Exercise objective:
Wherever the string "exists" turns up in the data, copy the whole line.

Data for this exercise:
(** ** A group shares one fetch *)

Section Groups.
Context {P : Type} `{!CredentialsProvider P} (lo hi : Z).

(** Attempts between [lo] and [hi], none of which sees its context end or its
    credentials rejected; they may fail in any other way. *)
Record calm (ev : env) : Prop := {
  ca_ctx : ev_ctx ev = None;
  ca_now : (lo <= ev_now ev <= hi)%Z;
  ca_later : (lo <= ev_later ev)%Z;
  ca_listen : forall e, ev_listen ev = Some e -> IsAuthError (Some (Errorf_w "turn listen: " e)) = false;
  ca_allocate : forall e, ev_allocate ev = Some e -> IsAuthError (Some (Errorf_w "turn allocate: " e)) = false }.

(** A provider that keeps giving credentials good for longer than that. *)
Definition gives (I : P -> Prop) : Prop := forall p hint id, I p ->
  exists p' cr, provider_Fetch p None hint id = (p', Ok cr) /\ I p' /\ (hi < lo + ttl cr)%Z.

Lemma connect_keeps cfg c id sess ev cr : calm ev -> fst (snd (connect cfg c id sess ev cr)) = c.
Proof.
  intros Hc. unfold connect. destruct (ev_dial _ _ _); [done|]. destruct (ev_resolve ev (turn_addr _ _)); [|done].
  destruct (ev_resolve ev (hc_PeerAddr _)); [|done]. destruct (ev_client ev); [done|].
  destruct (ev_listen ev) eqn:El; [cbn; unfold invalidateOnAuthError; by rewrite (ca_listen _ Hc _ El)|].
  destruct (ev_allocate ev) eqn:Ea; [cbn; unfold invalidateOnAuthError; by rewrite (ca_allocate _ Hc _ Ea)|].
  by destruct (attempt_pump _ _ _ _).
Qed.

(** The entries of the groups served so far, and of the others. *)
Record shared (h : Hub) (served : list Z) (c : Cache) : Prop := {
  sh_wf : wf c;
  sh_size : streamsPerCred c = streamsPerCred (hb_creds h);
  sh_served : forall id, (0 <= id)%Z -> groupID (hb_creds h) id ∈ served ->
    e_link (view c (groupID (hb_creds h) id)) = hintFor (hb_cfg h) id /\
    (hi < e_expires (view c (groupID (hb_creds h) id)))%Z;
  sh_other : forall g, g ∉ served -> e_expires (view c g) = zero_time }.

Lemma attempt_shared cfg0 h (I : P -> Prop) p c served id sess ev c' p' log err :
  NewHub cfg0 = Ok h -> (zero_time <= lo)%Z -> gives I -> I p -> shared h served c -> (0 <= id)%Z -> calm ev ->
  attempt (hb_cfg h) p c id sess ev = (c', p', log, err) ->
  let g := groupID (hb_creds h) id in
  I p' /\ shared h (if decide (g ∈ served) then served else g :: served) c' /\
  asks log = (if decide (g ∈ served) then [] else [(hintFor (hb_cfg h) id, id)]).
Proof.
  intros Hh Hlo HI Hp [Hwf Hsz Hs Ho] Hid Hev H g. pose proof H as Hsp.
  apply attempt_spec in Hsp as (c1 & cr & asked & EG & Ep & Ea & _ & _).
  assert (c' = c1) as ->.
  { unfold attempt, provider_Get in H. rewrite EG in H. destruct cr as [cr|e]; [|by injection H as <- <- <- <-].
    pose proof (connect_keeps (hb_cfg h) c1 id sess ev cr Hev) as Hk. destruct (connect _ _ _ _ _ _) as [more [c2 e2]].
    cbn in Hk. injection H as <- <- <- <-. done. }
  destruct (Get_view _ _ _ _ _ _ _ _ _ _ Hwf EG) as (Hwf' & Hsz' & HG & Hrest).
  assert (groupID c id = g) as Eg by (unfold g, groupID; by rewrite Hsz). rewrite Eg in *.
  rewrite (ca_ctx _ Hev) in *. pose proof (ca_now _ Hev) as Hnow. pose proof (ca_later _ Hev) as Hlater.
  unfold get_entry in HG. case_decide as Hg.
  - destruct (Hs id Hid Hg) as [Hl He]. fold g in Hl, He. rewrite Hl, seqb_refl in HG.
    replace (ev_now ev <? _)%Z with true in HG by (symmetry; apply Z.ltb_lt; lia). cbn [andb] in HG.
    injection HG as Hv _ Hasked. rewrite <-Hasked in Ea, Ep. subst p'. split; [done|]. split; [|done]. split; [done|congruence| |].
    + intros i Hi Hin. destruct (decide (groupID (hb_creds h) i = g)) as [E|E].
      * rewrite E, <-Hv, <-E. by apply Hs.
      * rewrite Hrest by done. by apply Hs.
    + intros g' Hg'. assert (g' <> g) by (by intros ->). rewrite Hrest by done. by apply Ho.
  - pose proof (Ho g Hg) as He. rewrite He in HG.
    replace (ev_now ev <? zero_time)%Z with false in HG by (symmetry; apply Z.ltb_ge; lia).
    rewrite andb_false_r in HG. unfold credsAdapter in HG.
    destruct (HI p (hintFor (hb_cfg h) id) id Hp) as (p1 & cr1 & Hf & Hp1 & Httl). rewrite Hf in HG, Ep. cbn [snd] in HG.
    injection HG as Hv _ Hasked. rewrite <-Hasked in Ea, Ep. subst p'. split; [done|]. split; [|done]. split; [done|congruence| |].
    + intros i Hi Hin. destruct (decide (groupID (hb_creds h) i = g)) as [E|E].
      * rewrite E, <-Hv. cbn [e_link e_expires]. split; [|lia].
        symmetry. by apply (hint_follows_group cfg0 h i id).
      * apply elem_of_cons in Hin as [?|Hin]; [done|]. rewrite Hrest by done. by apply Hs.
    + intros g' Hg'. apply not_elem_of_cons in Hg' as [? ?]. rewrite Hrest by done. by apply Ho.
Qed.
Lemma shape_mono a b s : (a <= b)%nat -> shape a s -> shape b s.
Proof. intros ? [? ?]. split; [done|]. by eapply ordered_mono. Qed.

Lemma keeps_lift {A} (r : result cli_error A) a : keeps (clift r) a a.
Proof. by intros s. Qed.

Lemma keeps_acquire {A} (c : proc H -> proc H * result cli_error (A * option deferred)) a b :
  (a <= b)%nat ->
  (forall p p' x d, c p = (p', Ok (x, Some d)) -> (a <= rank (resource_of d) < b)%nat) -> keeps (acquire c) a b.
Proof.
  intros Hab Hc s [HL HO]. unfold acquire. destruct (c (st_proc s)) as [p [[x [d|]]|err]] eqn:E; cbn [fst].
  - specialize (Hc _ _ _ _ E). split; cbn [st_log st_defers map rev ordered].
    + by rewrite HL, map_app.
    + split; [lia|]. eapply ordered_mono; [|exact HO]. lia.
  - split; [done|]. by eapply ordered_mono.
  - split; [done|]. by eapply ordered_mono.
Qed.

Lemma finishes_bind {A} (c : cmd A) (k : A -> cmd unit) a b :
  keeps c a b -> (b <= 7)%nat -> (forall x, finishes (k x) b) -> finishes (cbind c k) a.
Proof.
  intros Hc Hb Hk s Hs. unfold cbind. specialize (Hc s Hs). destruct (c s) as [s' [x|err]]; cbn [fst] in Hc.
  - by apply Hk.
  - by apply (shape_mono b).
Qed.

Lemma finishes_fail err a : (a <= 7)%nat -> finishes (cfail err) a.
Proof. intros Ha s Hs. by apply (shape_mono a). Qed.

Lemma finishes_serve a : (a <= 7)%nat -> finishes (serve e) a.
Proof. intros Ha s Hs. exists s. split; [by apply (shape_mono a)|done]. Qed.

The answer:
  exists p' cr, provider_Fetch p None hint id = (p', Ok cr) /\ I p' /\ (hi < lo + ttl cr)%Z.
Proof. intros Ha s Hs. exists s. split; [by apply (shape_mono a)|done]. Qed.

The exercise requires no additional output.